EXERCISE AIM:
As soon as the line containing "(T_DataAttribute, iedModel_Device1_DSCH1_Beh_stVal);" appears in the material below, start returning lines exactly, and end with the line containing "(T_DataAttribute, iedModel_Device1_DSCH1_Health_stVal);".

EXERCISE INPUT:
(* ===== verification/SampleModelNames.v ===== *)
(** * The header of the simple sample server's data model

    [sample/server_example_simple/static_model.h], the declarations
    of the C objects of [SampleModelData] with their types, and one macro per
    node that stands for its address, in the order of the lines. *)

From Stdlib Require Import String.
From stdpp Require Import base list strings.
From S2P Require Import Prelude IedModel SampleModelData.
#[local] Open Scope string_scope.
#[local] Open Scope gw_scope.

(** ** Declarations: [extern T x;] is [(T, x)] *)

Definition sample_externs1 : list (object_type * addr) := [
  (T_IedModel, iedModel);
  (T_LogicalDevice, iedModel_Device1);
  (T_LogicalNode, iedModel_Device1_LLN0);
  (T_DataObject, iedModel_Device1_LLN0_Mod);
  (T_DataAttribute, iedModel_Device1_LLN0_Mod_q);
  (T_DataAttribute, iedModel_Device1_LLN0_Mod_t);
  (T_DataAttribute, iedModel_Device1_LLN0_Mod_ctlModel);
  (T_DataObject, iedModel_Device1_LLN0_Beh);
  (T_DataAttribute, iedModel_Device1_LLN0_Beh_stVal);
  (T_DataAttribute, iedModel_Device1_LLN0_Beh_q);
  (T_DataAttribute, iedModel_Device1_LLN0_Beh_t);
  (T_DataObject, iedModel_Device1_LLN0_Health);
  (T_DataAttribute, iedModel_Device1_LLN0_Health_stVal);
  (T_DataAttribute, iedModel_Device1_LLN0_Health_q);
  (T_DataAttribute, iedModel_Device1_LLN0_Health_t);
  (T_DataObject, iedModel_Device1_LLN0_NamPlt);
  (T_DataAttribute, iedModel_Device1_LLN0_NamPlt_vendor);
  (T_DataAttribute, iedModel_Device1_LLN0_NamPlt_swRev);
  (T_DataAttribute, iedModel_Device1_LLN0_NamPlt_d);
  (T_DataAttribute, iedModel_Device1_LLN0_NamPlt_configRev);
  (T_DataAttribute, iedModel_Device1_LLN0_NamPlt_ldNs);
  (T_LogicalNode, iedModel_Device1_LPHD1);
  (T_DataObject, iedModel_Device1_LPHD1_PhyNam);
  (T_DataAttribute, iedModel_Device1_LPHD1_PhyNam_vendor);
  (T_DataObject, iedModel_Device1_LPHD1_PhyHealth);
  (T_DataAttribute, iedModel_Device1_LPHD1_PhyHealth_stVal);
  (T_DataAttribute, iedModel_Device1_LPHD1_PhyHealth_q);
  (T_DataAttribute, iedModel_Device1_LPHD1_PhyHealth_t);
  (T_DataObject, iedModel_Device1_LPHD1_Proxy);
  (T_DataAttribute, iedModel_Device1_LPHD1_Proxy_stVal);
  (T_DataAttribute, iedModel_Device1_LPHD1_Proxy_q);
  (T_DataAttribute, iedModel_Device1_LPHD1_Proxy_t);
  (T_LogicalNode, iedModel_Device1_DGEN1);
  (T_DataObject, iedModel_Device1_DGEN1_Mod);
  (T_DataAttribute, iedModel_Device1_DGEN1_Mod_q);
  (T_DataAttribute, iedModel_Device1_DGEN1_Mod_t);
  (T_DataAttribute, iedModel_Device1_DGEN1_Mod_ctlModel);
  (T_DataObject, iedModel_Device1_DGEN1_Beh);
  (T_DataAttribute, iedModel_Device1_DGEN1_Beh_stVal);
  (T_DataAttribute, iedModel_Device1_DGEN1_Beh_q);
  (T_DataAttribute, iedModel_Device1_DGEN1_Beh_t);
  (T_DataObject, iedModel_Device1_DGEN1_Health);
  (T_DataAttribute, iedModel_Device1_DGEN1_Health_stVal);
  (T_DataAttribute, iedModel_Device1_DGEN1_Health_q);
  (T_DataAttribute, iedModel_Device1_DGEN1_Health_t);
  (T_DataObject, iedModel_Device1_DGEN1_NamPlt);
  (T_DataAttribute, iedModel_Device1_DGEN1_NamPlt_vendor);
  (T_DataAttribute, iedModel_Device1_DGEN1_NamPlt_swRev);
  (T_DataAttribute, iedModel_Device1_DGEN1_NamPlt_d);
  (T_DataObject, iedModel_Device1_DGEN1_OpTmh);
  (T_DataAttribute, iedModel_Device1_DGEN1_OpTmh_stVal);
  (T_DataAttribute, iedModel_Device1_DGEN1_OpTmh_q);
  (T_DataAttribute, iedModel_Device1_DGEN1_OpTmh_t);
  (T_DataObject, iedModel_Device1_DGEN1_GnOpSt);
  (T_DataAttribute, iedModel_Device1_DGEN1_GnOpSt_stVal);
  (T_DataAttribute, iedModel_Device1_DGEN1_GnOpSt_q);
  (T_DataAttribute, iedModel_Device1_DGEN1_GnOpSt_t);
  (T_DataObject, iedModel_Device1_DGEN1_OpTmsRs);
  (T_DataAttribute, iedModel_Device1_DGEN1_OpTmsRs_stVal);
  (T_DataAttribute, iedModel_Device1_DGEN1_OpTmsRs_q);
  (T_DataAttribute, iedModel_Device1_DGEN1_OpTmsRs_t);
  (T_DataObject, iedModel_Device1_DGEN1_TotWh);
  (T_DataAttribute, iedModel_Device1_DGEN1_TotWh_mag);
  (T_DataAttribute, iedModel_Device1_DGEN1_TotWh_mag_f);
  (T_DataAttribute, iedModel_Device1_DGEN1_TotWh_q);
  (T_DataAttribute, iedModel_Device1_DGEN1_TotWh_t);
  (T_LogicalNode, iedModel_Device1_DSCH1);
  (T_DataObject, iedModel_Device1_DSCH1_Mod);
  (T_DataAttribute, iedModel_Device1_DSCH1_Mod_q);
  (T_DataAttribute, iedModel_Device1_DSCH1_Mod_t);
  (T_DataAttribute, iedModel_Device1_DSCH1_Mod_ctlModel);
  (T_DataObject, iedModel_Device1_DSCH1_Beh);
  (T_DataAttribute, iedModel_Device1_DSCH1_Beh_stVal);
  (T_DataAttribute, iedModel_Device1_DSCH1_Beh_q);
  (T_DataAttribute, iedModel_Device1_DSCH1_Beh_t);
  (T_DataObject, iedModel_Device1_DSCH1_Health);
  (T_DataAttribute, iedModel_Device1_DSCH1_Health_stVal);
  (T_DataAttribute, iedModel_Device1_DSCH1_Health_q);
  (T_DataAttribute, iedModel_Device1_DSCH1_Health_t);
  (T_DataObject, iedModel_Device1_DSCH1_NamPlt);
  (T_DataAttribute, iedModel_Device1_DSCH1_NamPlt_vendor);
  (T_DataAttribute, iedModel_Device1_DSCH1_NamPlt_swRev);
  (T_DataAttribute, iedModel_Device1_DSCH1_NamPlt_d);
  (T_DataObject, iedModel_Device1_DSCH1_SchdSt);
  (T_DataAttribute, iedModel_Device1_DSCH1_SchdSt_stVal);
  (T_DataAttribute, iedModel_Device1_DSCH1_SchdSt_q);
  (T_DataAttribute, iedModel_Device1_DSCH1_SchdSt_t);
  (T_DataObject, iedModel_Device1_DSCH1_SchdId);
  (T_DataObject, iedModel_Device1_DSCH1_SchdCat);
  (T_DataObject, iedModel_Device1_DSCH1_SchdTyp);
  (T_DataObject, iedModel_Device1_DSCH1_SchdAbsTm);
  (T_DataAttribute, iedModel_Device1_DSCH1_SchdAbsTm_val);
  (T_DataAttribute, iedModel_Device1_DSCH1_SchdAbsTm_val_0);
  (T_DataAttribute, iedModel_Device1_DSCH1_SchdAbsTm_val_1);
  (T_DataAttribute, iedModel_Device1_DSCH1_SchdAbsTm_val_2);
  (T_DataAttribute, iedModel_Device1_DSCH1_SchdAbsTm_val_3);
  (T_DataAttribute, iedModel_Device1_DSCH1_SchdAbsTm_val_4);
  (T_DataAttribute, iedModel_Device1_DSCH1_SchdAbsTm_val_5);
  (T_DataAttribute, iedModel_Device1_DSCH1_SchdAbsTm_val_6);
  (T_DataAttribute, iedModel_Device1_DSCH1_SchdAbsTm_val_7);
  (T_DataAttribute, iedModel_Device1_DSCH1_SchdAbsTm_val_8);
  (T_DataAttribute, iedModel_Device1_DSCH1_SchdAbsTm_val_9);
  (T_DataAttribute, iedModel_Device1_DSCH1_SchdAbsTm_val_10);
  (T_DataAttribute, iedModel_Device1_DSCH1_SchdAbsTm_val_11);
  (T_DataAttribute, iedModel_Device1_DSCH1_SchdAbsTm_val_12);
  (T_DataAttribute, iedModel_Device1_DSCH1_SchdAbsTm_val_13);
  (T_DataAttribute, iedModel_Device1_DSCH1_SchdAbsTm_val_14);
  (T_DataAttribute, iedModel_Device1_DSCH1_SchdAbsTm_val_15);
  (T_DataAttribute, iedModel_Device1_DSCH1_SchdAbsTm_val_16);
  (T_DataAttribute, iedModel_Device1_DSCH1_SchdAbsTm_val_17);
  (T_DataAttribute, iedModel_Device1_DSCH1_SchdAbsTm_val_18);
  (T_DataAttribute, iedModel_Device1_DSCH1_SchdAbsTm_val_19);
  (T_DataAttribute, iedModel_Device1_DSCH1_SchdAbsTm_val_20);
  (T_DataAttribute, iedModel_Device1_DSCH1_SchdAbsTm_val_21);
  (T_DataAttribute, iedModel_Device1_DSCH1_SchdAbsTm_val_22);
  (T_DataAttribute, iedModel_Device1_DSCH1_SchdAbsTm_val_23);
  (T_DataAttribute, iedModel_Device1_DSCH1_SchdAbsTm_val_24);
  (T_DataAttribute, iedModel_Device1_DSCH1_SchdAbsTm_val_25);
  (T_DataAttribute, iedModel_Device1_DSCH1_SchdAbsTm_val_26);
  (T_DataAttribute, iedModel_Device1_DSCH1_SchdAbsTm_val_27);
  (T_DataAttribute, iedModel_Device1_DSCH1_SchdAbsTm_val_28);
  (T_DataAttribute, iedModel_Device1_DSCH1_SchdAbsTm_val_29);
  (T_DataAttribute, iedModel_Device1_DSCH1_SchdAbsTm_val_30);
  (T_DataAttribute, iedModel_Device1_DSCH1_SchdAbsTm_val_31);
  (T_DataAttribute, iedModel_Device1_DSCH1_SchdAbsTm_val_32);
  (T_DataAttribute, iedModel_Device1_DSCH1_SchdAbsTm_val_33);
  (T_DataAttribute, iedModel_Device1_DSCH1_SchdAbsTm_val_34);
  (T_DataAttribute, iedModel_Device1_DSCH1_SchdAbsTm_val_35);
  (T_DataAttribute, iedModel_Device1_DSCH1_SchdAbsTm_val_36);
  (T_DataAttribute, iedModel_Device1_DSCH1_SchdAbsTm_val_37);
  (T_DataAttribute, iedModel_Device1_DSCH1_SchdAbsTm_val_38);
  (T_DataAttribute, iedModel_Device1_DSCH1_SchdAbsTm_val_39);
  (T_DataAttribute, iedModel_Device1_DSCH1_SchdAbsTm_val_40);
  (T_DataAttribute, iedModel_Device1_DSCH1_SchdAbsTm_val_41);
  (T_DataAttribute, iedModel_Device1_DSCH1_SchdAbsTm_val_42);
  (T_DataAttribute, iedModel_Device1_DSCH1_SchdAbsTm_val_43);
  (T_DataAttribute, iedModel_Device1_DSCH1_SchdAbsTm_val_44);
  (T_DataAttribute, iedModel_Device1_DSCH1_SchdAbsTm_val_45);
  (T_DataAttribute, iedModel_Device1_DSCH1_SchdAbsTm_val_46);
  (T_DataAttribute, iedModel_Device1_DSCH1_SchdAbsTm_val_47);
  (T_DataAttribute, iedModel_Device1_DSCH1_SchdAbsTm_val_48);
  (T_DataAttribute, iedModel_Device1_DSCH1_SchdAbsTm_val_49);
  (T_DataAttribute, iedModel_Device1_DSCH1_SchdAbsTm_val_50);
  (T_DataAttribute, iedModel_Device1_DSCH1_SchdAbsTm_val_51);
  (T_DataAttribute, iedModel_Device1_DSCH1_SchdAbsTm_val_52);
  (T_DataAttribute, iedModel_Device1_DSCH1_SchdAbsTm_val_53);
  (T_DataAttribute, iedModel_Device1_DSCH1_SchdAbsTm_val_54);
  (T_DataAttribute, iedModel_Device1_DSCH1_SchdAbsTm_val_55)
].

RESULT:
  (T_DataAttribute, iedModel_Device1_DSCH1_Beh_stVal);
  (T_DataAttribute, iedModel_Device1_DSCH1_Beh_q);
  (T_DataAttribute, iedModel_Device1_DSCH1_Beh_t);
  (T_DataObject, iedModel_Device1_DSCH1_Health);
  (T_DataAttribute, iedModel_Device1_DSCH1_Health_stVal);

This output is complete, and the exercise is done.